(Collected data)
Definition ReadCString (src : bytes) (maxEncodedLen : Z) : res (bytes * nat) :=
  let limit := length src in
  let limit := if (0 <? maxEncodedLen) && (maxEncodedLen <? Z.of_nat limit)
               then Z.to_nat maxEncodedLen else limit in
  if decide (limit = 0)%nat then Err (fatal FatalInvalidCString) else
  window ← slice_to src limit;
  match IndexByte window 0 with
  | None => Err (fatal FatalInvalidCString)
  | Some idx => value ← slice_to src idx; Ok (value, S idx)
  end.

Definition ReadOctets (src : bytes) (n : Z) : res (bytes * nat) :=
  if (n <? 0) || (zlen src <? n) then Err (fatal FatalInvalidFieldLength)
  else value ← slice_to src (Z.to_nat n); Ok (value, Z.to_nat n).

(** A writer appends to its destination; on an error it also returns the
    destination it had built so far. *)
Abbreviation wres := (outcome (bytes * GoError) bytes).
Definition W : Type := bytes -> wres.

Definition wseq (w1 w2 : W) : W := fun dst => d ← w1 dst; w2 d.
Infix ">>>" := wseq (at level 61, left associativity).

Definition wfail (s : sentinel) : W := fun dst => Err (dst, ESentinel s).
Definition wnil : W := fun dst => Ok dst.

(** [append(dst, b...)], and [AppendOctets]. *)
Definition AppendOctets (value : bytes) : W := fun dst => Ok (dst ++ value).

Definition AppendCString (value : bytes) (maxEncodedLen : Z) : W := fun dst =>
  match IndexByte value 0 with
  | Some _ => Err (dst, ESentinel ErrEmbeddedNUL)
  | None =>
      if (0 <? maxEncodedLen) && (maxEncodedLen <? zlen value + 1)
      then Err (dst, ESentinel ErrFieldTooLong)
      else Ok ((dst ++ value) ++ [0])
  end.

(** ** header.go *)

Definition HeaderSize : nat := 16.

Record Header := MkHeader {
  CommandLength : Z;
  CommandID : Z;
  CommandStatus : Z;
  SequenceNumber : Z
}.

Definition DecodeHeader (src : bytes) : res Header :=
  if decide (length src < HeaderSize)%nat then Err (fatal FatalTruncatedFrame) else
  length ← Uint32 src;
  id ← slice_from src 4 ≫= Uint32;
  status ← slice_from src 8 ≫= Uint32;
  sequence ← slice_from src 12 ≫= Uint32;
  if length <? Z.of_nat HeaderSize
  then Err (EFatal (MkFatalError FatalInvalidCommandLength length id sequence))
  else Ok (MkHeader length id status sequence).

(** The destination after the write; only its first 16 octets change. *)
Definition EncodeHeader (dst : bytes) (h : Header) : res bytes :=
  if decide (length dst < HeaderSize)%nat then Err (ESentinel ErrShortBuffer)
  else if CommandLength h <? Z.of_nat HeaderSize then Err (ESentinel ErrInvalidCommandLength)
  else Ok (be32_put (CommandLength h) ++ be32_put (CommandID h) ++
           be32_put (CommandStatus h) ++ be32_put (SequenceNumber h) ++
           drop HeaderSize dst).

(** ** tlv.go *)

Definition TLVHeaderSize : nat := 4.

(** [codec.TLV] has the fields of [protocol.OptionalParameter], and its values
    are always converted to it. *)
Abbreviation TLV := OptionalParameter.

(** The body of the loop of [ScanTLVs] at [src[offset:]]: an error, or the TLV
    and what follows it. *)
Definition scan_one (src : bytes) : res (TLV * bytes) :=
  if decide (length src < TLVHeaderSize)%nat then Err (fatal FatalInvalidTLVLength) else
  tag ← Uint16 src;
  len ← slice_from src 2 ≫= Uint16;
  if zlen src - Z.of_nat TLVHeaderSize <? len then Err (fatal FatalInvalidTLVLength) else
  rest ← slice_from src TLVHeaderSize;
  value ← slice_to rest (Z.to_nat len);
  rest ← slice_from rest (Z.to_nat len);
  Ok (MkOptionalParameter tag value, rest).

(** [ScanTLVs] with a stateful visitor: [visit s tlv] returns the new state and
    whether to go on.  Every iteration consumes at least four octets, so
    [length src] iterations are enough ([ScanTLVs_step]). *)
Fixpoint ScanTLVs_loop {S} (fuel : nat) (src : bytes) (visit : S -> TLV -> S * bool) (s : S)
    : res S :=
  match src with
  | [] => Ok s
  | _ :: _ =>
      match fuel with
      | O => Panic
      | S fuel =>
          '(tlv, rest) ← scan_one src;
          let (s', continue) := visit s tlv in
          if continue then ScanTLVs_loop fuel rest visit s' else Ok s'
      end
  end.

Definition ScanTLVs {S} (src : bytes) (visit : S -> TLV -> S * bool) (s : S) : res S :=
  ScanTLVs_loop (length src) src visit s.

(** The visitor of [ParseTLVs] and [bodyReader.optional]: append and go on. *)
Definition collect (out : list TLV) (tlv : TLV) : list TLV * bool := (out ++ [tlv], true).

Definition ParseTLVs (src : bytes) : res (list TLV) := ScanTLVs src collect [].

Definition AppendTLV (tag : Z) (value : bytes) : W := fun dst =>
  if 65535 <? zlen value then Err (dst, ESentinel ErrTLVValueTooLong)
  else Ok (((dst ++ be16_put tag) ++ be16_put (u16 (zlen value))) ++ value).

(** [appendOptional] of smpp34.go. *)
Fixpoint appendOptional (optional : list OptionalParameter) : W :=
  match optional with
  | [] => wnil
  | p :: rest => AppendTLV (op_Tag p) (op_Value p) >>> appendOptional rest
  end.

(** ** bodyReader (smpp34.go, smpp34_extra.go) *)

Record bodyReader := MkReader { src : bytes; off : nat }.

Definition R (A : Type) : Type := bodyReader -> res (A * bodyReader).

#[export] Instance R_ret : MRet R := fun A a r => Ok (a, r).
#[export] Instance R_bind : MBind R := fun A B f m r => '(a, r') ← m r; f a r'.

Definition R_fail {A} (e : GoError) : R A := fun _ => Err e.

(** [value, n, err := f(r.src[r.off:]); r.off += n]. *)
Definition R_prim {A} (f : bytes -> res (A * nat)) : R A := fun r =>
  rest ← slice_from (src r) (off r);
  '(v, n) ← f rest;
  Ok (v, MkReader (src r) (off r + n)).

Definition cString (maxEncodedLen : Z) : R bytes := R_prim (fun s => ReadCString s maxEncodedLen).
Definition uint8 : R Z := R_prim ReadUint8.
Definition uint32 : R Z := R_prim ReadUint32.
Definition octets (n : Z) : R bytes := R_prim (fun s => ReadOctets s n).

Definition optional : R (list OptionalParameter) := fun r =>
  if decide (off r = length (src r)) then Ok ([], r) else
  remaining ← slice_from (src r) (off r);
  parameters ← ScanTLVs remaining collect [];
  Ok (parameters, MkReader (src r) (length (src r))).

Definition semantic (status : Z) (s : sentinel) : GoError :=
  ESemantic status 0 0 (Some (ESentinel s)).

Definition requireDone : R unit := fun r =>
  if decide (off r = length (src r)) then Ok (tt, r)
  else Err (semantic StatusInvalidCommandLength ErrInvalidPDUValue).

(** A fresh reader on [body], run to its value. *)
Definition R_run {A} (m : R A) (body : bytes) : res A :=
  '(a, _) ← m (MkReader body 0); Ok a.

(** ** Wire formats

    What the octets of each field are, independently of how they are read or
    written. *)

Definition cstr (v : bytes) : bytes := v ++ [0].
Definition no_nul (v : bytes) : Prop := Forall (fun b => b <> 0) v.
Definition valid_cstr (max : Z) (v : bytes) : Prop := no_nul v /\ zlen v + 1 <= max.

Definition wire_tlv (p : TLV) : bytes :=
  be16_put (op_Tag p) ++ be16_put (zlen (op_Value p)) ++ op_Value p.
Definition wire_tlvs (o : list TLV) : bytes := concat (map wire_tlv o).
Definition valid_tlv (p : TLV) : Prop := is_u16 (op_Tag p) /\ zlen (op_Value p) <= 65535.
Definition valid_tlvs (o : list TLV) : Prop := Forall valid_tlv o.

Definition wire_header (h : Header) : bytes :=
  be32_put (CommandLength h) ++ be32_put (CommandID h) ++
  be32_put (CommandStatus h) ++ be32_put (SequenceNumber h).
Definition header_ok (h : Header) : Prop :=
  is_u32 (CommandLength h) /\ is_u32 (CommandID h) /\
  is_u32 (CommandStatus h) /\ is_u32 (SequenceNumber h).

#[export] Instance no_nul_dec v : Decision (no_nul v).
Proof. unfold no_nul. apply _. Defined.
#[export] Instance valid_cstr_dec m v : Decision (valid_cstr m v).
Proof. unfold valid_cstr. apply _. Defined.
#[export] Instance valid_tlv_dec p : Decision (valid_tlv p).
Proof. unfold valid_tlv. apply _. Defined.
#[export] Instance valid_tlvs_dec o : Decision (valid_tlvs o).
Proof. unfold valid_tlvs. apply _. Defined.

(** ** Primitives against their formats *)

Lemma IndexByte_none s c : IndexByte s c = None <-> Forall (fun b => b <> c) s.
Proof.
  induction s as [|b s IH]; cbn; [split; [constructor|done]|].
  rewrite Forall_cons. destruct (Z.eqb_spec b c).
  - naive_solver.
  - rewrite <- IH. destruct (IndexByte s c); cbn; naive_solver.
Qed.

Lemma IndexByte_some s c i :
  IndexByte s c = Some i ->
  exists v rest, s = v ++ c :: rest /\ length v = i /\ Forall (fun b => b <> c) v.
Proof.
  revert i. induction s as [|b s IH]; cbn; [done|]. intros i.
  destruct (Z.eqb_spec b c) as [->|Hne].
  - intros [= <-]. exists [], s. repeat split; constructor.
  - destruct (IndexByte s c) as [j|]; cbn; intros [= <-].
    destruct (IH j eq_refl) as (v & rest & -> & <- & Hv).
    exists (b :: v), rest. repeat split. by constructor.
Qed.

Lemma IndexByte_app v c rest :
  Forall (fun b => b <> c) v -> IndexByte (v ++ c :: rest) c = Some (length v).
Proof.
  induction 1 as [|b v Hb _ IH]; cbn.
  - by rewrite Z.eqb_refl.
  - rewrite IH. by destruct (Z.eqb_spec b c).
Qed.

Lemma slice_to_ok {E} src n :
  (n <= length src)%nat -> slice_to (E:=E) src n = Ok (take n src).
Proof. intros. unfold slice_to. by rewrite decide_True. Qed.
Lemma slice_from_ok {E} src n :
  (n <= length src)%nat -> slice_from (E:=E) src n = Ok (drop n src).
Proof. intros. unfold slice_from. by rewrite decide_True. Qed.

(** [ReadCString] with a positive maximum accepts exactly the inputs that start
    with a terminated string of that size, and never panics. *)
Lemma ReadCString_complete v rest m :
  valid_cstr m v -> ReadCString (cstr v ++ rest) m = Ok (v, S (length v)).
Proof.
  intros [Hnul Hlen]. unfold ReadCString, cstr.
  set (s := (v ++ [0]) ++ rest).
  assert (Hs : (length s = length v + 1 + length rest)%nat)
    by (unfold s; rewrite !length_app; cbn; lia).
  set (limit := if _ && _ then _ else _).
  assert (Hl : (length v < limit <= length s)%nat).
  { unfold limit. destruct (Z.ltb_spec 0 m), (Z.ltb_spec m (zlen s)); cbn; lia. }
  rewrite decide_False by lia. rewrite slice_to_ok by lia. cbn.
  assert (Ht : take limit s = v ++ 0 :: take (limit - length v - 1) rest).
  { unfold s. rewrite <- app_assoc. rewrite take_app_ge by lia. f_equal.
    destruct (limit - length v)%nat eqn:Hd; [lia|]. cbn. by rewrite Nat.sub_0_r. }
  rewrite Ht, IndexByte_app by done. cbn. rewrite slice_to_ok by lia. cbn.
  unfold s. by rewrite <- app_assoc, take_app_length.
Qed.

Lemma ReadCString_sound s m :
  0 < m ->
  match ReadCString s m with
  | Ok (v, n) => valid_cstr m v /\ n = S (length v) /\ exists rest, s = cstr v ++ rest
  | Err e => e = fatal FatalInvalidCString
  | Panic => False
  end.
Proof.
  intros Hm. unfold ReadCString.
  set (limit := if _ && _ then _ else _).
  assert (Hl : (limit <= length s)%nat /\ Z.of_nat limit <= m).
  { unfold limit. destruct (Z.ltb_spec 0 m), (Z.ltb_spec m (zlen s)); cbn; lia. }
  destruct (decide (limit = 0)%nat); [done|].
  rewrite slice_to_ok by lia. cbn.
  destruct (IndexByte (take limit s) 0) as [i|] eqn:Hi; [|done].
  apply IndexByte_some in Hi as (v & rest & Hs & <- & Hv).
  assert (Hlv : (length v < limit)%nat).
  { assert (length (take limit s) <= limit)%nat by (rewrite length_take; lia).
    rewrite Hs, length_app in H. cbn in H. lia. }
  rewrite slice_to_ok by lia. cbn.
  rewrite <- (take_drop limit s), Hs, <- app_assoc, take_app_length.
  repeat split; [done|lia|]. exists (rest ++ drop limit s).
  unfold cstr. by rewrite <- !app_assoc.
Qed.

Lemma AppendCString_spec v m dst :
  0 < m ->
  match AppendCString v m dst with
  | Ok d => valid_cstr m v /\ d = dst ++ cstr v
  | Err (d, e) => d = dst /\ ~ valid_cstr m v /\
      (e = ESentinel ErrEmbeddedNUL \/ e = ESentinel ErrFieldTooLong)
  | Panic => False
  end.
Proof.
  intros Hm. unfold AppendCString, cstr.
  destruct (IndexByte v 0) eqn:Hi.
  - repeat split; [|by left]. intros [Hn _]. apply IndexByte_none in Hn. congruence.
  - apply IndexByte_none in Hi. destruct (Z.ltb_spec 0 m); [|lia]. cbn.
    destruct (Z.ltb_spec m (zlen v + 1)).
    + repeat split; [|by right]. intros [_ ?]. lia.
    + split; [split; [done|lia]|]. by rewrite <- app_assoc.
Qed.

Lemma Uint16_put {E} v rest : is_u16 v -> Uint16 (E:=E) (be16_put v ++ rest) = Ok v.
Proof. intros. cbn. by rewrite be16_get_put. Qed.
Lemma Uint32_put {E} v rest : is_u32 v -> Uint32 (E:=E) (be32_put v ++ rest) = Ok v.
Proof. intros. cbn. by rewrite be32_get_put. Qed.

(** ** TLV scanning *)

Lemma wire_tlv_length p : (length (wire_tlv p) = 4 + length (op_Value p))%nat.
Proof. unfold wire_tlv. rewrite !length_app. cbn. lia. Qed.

Required work — For this exercise, please output exactly the lines above starting at the line with "Definition W : Type := bytes -> wres." and ending at the line with "id ← slice_from src 4 ≫= Uint32;", ends included.

Problem solution —
Definition W : Type := bytes -> wres.

Definition wseq (w1 w2 : W) : W := fun dst => d ← w1 dst; w2 d.
Infix ">>>" := wseq (at level 61, left associativity).

Definition wfail (s : sentinel) : W := fun dst => Err (dst, ESentinel s).
Definition wnil : W := fun dst => Ok dst.

(** [append(dst, b...)], and [AppendOctets]. *)
Definition AppendOctets (value : bytes) : W := fun dst => Ok (dst ++ value).

Definition AppendCString (value : bytes) (maxEncodedLen : Z) : W := fun dst =>
  match IndexByte value 0 with
  | Some _ => Err (dst, ESentinel ErrEmbeddedNUL)
  | None =>
      if (0 <? maxEncodedLen) && (maxEncodedLen <? zlen value + 1)
      then Err (dst, ESentinel ErrFieldTooLong)
      else Ok ((dst ++ value) ++ [0])
  end.

(** ** header.go *)

Definition HeaderSize : nat := 16.

Record Header := MkHeader {
  CommandLength : Z;
  CommandID : Z;
  CommandStatus : Z;
  SequenceNumber : Z
}.

Definition DecodeHeader (src : bytes) : res Header :=
  if decide (length src < HeaderSize)%nat then Err (fatal FatalTruncatedFrame) else
  length ← Uint32 src;
  id ← slice_from src 4 ≫= Uint32;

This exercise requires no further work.